Medical low-temperature cryopreservation method

Technical Field

The invention relates to the technical field of medical low-temperature preservation, in particular to a medical low-temperature cryopreservation method.

Background

Cryopreservation refers to a process of freezing biological tissues in a solution added with a cryoprotectant to a certain low temperature and preserving the biological tissues for a long time, and has wide application and requirements in biological research, medical application and other aspects. The freezing process is generally that the biological sample containing the cryoprotectant is frozen to-80 ℃ in a low-temperature refrigerator, then is frozen to-196 ℃ in liquid nitrogen and is stored in the liquid nitrogen for a long time. At present, most of containers for low-temperature cryopreservation are cryopreservation box bodies or tank bodies with one open ends, sample bags are stacked in the cryopreservation box bodies or tank bodies, so that the sample bags are stacked out of order, and can only be sequentially lifted and turned when needing to be taken out; due to the disordered stacking of the samples, the thickness of each part of the bag body is uneven when the bag body is kept still, the cooling speed of the part with thin thickness is high, the cooling speed of the part with thick thickness is low, and the cooling efficiency is inconsistent; for larger-sized biological tissues, such as cell masses, tissues and the like, the sample is easy to directly contact the wall of the bag body in a standing state and is not protected by the cryoprotectant any more, so that the sample is damaged.

Disclosure of Invention

The invention aims to overcome the defects of the prior art and provide a medical low-temperature cryopreservation method so as to save the time for loading and taking a sample bag and avoid the influence on the cryopreservation effect of other samples in a box due to long-time operation.

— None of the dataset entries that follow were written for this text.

(* ===== verification/IpAddress.v ===== *)
(** * IP addresses

    What the code uses of the platform's net module and URL host printer: the texts that are
    IPv4 and IPv6 literals, the subnets of a BlockList, and the canonical text of an IPv6
    address.  The operations of the program that are built on them are in PrivateNetworks.v
    and Endpoint.v. *)

From S2P Require Import Prelude Json.

Local Notation length := List.length (only parsing).

(** ** Literals *)

(** An IPv4 address is a 32-bit number, an IPv6 address its eight 16-bit pieces. *)
Inductive ip : Type := V4 (n : N) | V6 (pieces : list N).
#[export] Instance ip_eq_dec : EqDecision ip.
Proof. solve_decision. Defined.

Definition DOT : ascii := ".".
Definition COLON : ascii := ":".
Definition PERCENT : ascii := "%".

Definition hex_value (c : ascii) : N :=
  if is_digit c then code c - 48 else if in_range 97 102 c then code c - 87 else code c - 55.
(** One to four hexadecimal digits. *)
Definition hex_group (l : list ascii) : option N :=
  if bool_decide (l ≠ []) && (length l <=? 4)%nat && forallb is_hex l
  then Some (fold_left (λ a c, a * 16 + hex_value c)%N l 0%N) else None.
(** A decimal number up to 255 without leading zeros. *)
Definition octet (s : string) : option N :=
  match chars s with
  | [] => None
  | c :: l =>
      if forallb is_digit (c :: l) && (length l <=? 2)%nat && (bool_decide (l = []) || negb (Ascii.eqb c "0"))
         && (digits_value s <=? 255)%N
      then Some (digits_value s) else None
  end.

Definition parse_ipv4 (s : string) : option N :=
  match map octet (js_split DOT s) with
  | [Some a; Some b; Some c; Some d] => Some (((a * 256 + b) * 256 + c) * 256 + d)%N
  | _ => None
  end.

(** The groups of a text between colons; the last may be an IPv4 address, of two pieces. *)
Fixpoint groups (v4_last : bool) (tokens : list string) : option (list N) :=
  match tokens with
  | [] => None
  | [t] =>
      match hex_group (chars t) with
      | Some g => Some [g]
      | None => if v4_last then n ← parse_ipv4 t; Some [n / 65536; n mod 65536]%N else None
      end
  | t :: tokens' => g ← hex_group (chars t); gs ← groups v4_last tokens'; Some (g :: gs)
  end.
Definition half (v4_last : bool) (l : list ascii) : option (list N) :=
  match l with [] => Some [] | _ => groups v4_last (js_split COLON (of_chars l)) end.
(** Around the first [::]. *)
Fixpoint at_double (l : list ascii) : option (list ascii * list ascii) :=
  match l with
  | c :: (d :: r) as l' =>
      if Ascii.eqb c COLON && Ascii.eqb d COLON then Some ([], r)
      else '(a, b) ← at_double l'; Some (c :: a, b)
  | _ => None
  end.
Definition pieces_of (l : list ascii) : option (list N) :=
  match at_double l with
  | None => gs ← half true l; if (length gs =? 8)%nat then Some gs else None
  | Some (a, b) =>
      ga ← half false a; gb ← half true b;
      if (length ga + length gb <=? 7)%nat
      then Some (ga ++ replicate (8 - (length ga + length gb)) 0%N ++ gb) else None
  end.

(** The zone of a scoped address, behind the first percent sign. *)
Definition zone_char (c : ascii) : bool := is_alnum c || one_of "-.:" c.
Fixpoint split_zone (l : list ascii) : list ascii * option (list ascii) :=
  match l with
  | [] => ([], None)
  | c :: l' => if Ascii.eqb c PERCENT then ([], Some l')
               else let '(a, z) := split_zone l' in (c :: a, z)
  end.
Definition zone_ok (zone : option (list ascii)) : bool :=
  match zone with None => true | Some z => bool_decide (z ≠ []) && forallb zone_char z end.
Definition parse_ipv6 (s : string) : option (list N) :=
  let '(a, zone) := split_zone (chars s) in
  if zone_ok zone then pieces_of a else None.
Definition scoped (s : string) : bool := existsb (Ascii.eqb PERCENT) (chars s).

(** The address a literal denotes, and [isIP]. *)
Definition read_ip (s : string) : option ip :=
  match parse_ipv4 s with Some n => Some (V4 n) | None => V6 <$> parse_ipv6 s end.
Definition isIP (s : string) : nat :=
  match read_ip s with None => 0 | Some (V4 _) => 4 | Some (V6 _) => 6 end.

(** ** Subnets *)

Definition number (pieces : list N) : N := fold_left (λ a p, a * 65536 + p)%N pieces 0%N.
(** [::ffff:a.b.c.d]. *)
Definition mapped (n : N) : N := (65535 * 4294967296 + n)%N.

(** [addSubnet(address, prefix, family)]. *)
Record Subnet := mkSubnet { s_address : ip; s_prefix : N }.
Definition BlockList : Type := list Subnet.

Definition same_prefix (width prefix a b : N) : bool :=
  (N.shiftr a (width - prefix) =? N.shiftr b (width - prefix))%N.
Definition in_subnet (address : ip) (net : Subnet) : bool :=
  match address, s_address net with
  | V4 a, V4 b => same_prefix 32 (s_prefix net) a b
  | V4 a, V6 b => same_prefix 128 (s_prefix net) (mapped a) (number b)
  | V6 a, V6 b => same_prefix 128 (s_prefix net) (number a) (number b)
  | V6 a, V4 b => (N.shiftr (number a) 32 =? 65535)%N
                  && same_prefix 32 (s_prefix net) (number a mod 4294967296) b
  end.
Definition blocked (list : BlockList) (address : ip) : bool := existsb (in_subnet address) list.
(** [isIP(address) !== 0 && list.check(address, family)]. *)
Definition check (list : BlockList) (address : string) : bool :=
  match read_ip address with Some a => blocked list a | None => false end.

(** ** The canonical text of an IPv6 address *)

Definition hex_piece (n : N) : string :=
  of_chars (map hex_digit (drop_while (N.eqb 0) [n / 4096; n / 256 mod 16; n / 16 mod 16] ++ [n mod 16])%N).
Fixpoint zeros (l : list N) : nat :=
  match l with 0%N :: l' => S (zeros l') | _ => 0 end.
(** The first longest run of zeros, with its length. *)
Fixpoint longest_run (i : nat) (l : list N) : nat * nat :=
  match l with
  | [] => (i, 0)
  | _ :: l' => let '(j, n) := longest_run (S i) l' in
               if (n <=? zeros l)%nat then (i, zeros l) else (j, n)
  end.
Definition colons (l : list N) : string := js_join ":" (map hex_piece l).
Definition print_ipv6 (pieces : list N) : string :=
  let '(i, n) := longest_run 0 pieces in
  if (2 <=? n)%nat then colons (take i pieces) +:+ "::" +:+ colons (drop (i + n) pieces)
  else colons pieces.
(** [new URL(`http://[${address}]/`).hostname] without its brackets; a zone is no part of a
    URL, and the constructor throws. *)
Definition url_ipv6 (address : string) : option string :=
  if scoped address then None else print_ipv6 <$> parse_ipv6 address.

(** ** Canonical texts are read back *)

Definition wf_pieces (pieces : list N) : Prop := length pieces = 8 ∧ Forall (λ p, p < 65536)%N pieces.
Definition wf_ip (a : ip) : Prop :=
  match a with V4 n => (n < 4294967296)%N | V6 pieces => wf_pieces pieces end.

Lemma hex_value_bound c : is_hex c = true → (hex_value c < 16)%N.
Proof. destruct c as [[] [] [] [] [] [] [] []]; vm_compute; done. Qed.

Lemma hex_digit_value n : (n < 16)%N → is_lower_hex (hex_digit n) = true ∧ hex_value (hex_digit n) = n.
Proof.
  intros Hn. assert (In n (map N.of_nat (seq 0 16))) as Hin.
  { apply in_map_iff. exists (N.to_nat n). split; [lia|]. apply in_seq. lia. }
  clear Hn. cbn in Hin. repeat destruct Hin as [<-|Hin]; try done.
Qed.

Lemma hex_fold_bound l a :
  forallb is_hex l = true → (fold_left (λ a c, a * 16 + hex_value c) l a < (a + 1) * 16 ^ N.of_nat (length l))%N.
Proof.
  revert a. induction l as [|c l IH]; intros a; cbn [forallb fold_left].
  - intros _. change (16 ^ N.of_nat (length []))%N with 1%N. lia.
  - intros [Hc Hl]%andb_true_iff. specialize (IH (a * 16 + hex_value c)%N Hl). apply hex_value_bound in Hc.
    rewrite length_cons, Nat2N.inj_succ, N.pow_succ_r'. nia.
Qed.

Lemma hex_group_bound l n : hex_group l = Some n → (n < 65536)%N.
Proof.
  unfold hex_group. intros [[[_ Hl%Nat.leb_le]%andb_true_iff Hx]%andb_true_iff [= <-]]%if_some.
  pose proof (hex_fold_bound l 0 Hx) as Hf.
  assert (16 ^ N.of_nat (length l) ≤ 16 ^ 4)%N by (apply N.pow_le_mono_r; lia). lia.
Qed.

Lemma digits_bound l a :
  forallb is_digit l = true →
  (fold_left (λ a c, 10 * a + (code c - 48)) l a < (a + 1) * 10 ^ N.of_nat (length l))%N.
Proof.
  revert a. induction l as [|c l IH]; intros a; cbn [forallb fold_left].
  - intros _. change (10 ^ N.of_nat (length []))%N with 1%N. lia.
  - intros [Hc Hl]%andb_true_iff. specialize (IH (10 * a + (code c - 48))%N Hl).
    unfold is_digit, in_range in Hc. rewrite length_cons, Nat2N.inj_succ, N.pow_succ_r'.
    apply andb_true_iff in Hc as [H1%N.leb_le H2%N.leb_le]. nia.
Qed.

Lemma octet_bound s n : octet s = Some n → (n < 256)%N.
Proof.
  unfold octet. destruct (chars s) as [|c l]; [done|]. intros [[_ Hn%N.leb_le]%andb_true_iff [= <-]]%if_some. lia.
Qed.

Lemma parse_ipv4_bound s n : parse_ipv4 s = Some n → (n < 4294967296)%N.
Proof.
  unfold parse_ipv4. destruct (js_split DOT s) as [|a [|b [|c [|d [|]]]]]; cbn [map]; try (repeat case_match; done).
  destruct (octet a) eqn:Ea, (octet b) eqn:Eb, (octet c) eqn:Ec, (octet d) eqn:Ed; try done.
  apply octet_bound in Ea, Eb, Ec, Ed. intros [= <-]. lia.
Qed.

The purpose of the invention is realized by the following technical scheme:

1. a medical low-temperature cryopreservation method comprises the following steps:

s1, a base of the freezing preservation box body, a supporting spring, a vibrating motor and a freezing preservation box body with a front opening are arranged, at least one partition board arranged along the horizontal direction is arranged in the freezing preservation box body, the partition board divides the inner space of the freezing preservation box body into a plurality of containing cavities which are sequentially arranged along the vertical direction, each containing cavity is internally provided with a lifting plate which is horizontally arranged, the left side and the right side of the top of the freezing preservation box body are respectively provided with a row of vertical adjusting bolts which are sequentially arranged along the front-back direction, the number of each row of vertical adjusting bolts is the same as that of the lifting plate, each row of vertical adjusting bolts are respectively corresponding to the lifting plates one by one, a top plate of the freezing preservation box body is provided with threaded holes which are matched with each vertical adjusting bolt, each vertical adjusting bolt is arranged in the corresponding threaded hole in a matched manner through threads, and the lower end of, the refrigerator comprises a refrigeration storage box body, a refrigeration storage box body base, a plurality of support springs, a vibration motor, a lifting plate, a baffle plate, a box door opening;

s2, screwing a vertical adjusting bolt corresponding to the lifting plate in the containing cavity in which the sample is not stored, lifting the lifting plate in the containing cavity in which the sample is not stored to the highest point, then opening the box door, placing the sample above the partition plate or the tray, and closing the box door;

s3, screwing the vertical adjusting bolts corresponding to the lifting plates placed in the containing cavity of the sample in the step S2, and pressing the lifting plates on the upper part of the sample to evenly flatten the sample;

s4, keeping the vibration motor working in the freezing process, driving the freezing storage box body to vibrate by the vibration motor, and stopping the vibration motor after the freezing link is finished;

s5, when the sample needs to be taken out, the vertical adjusting bolt corresponding to the lifting plate covering the sample is firstly screwed, so that the lifting plate is lifted to the highest point to be separated from the sample, then the box door is opened to take out the sample, and then the box door is closed immediately.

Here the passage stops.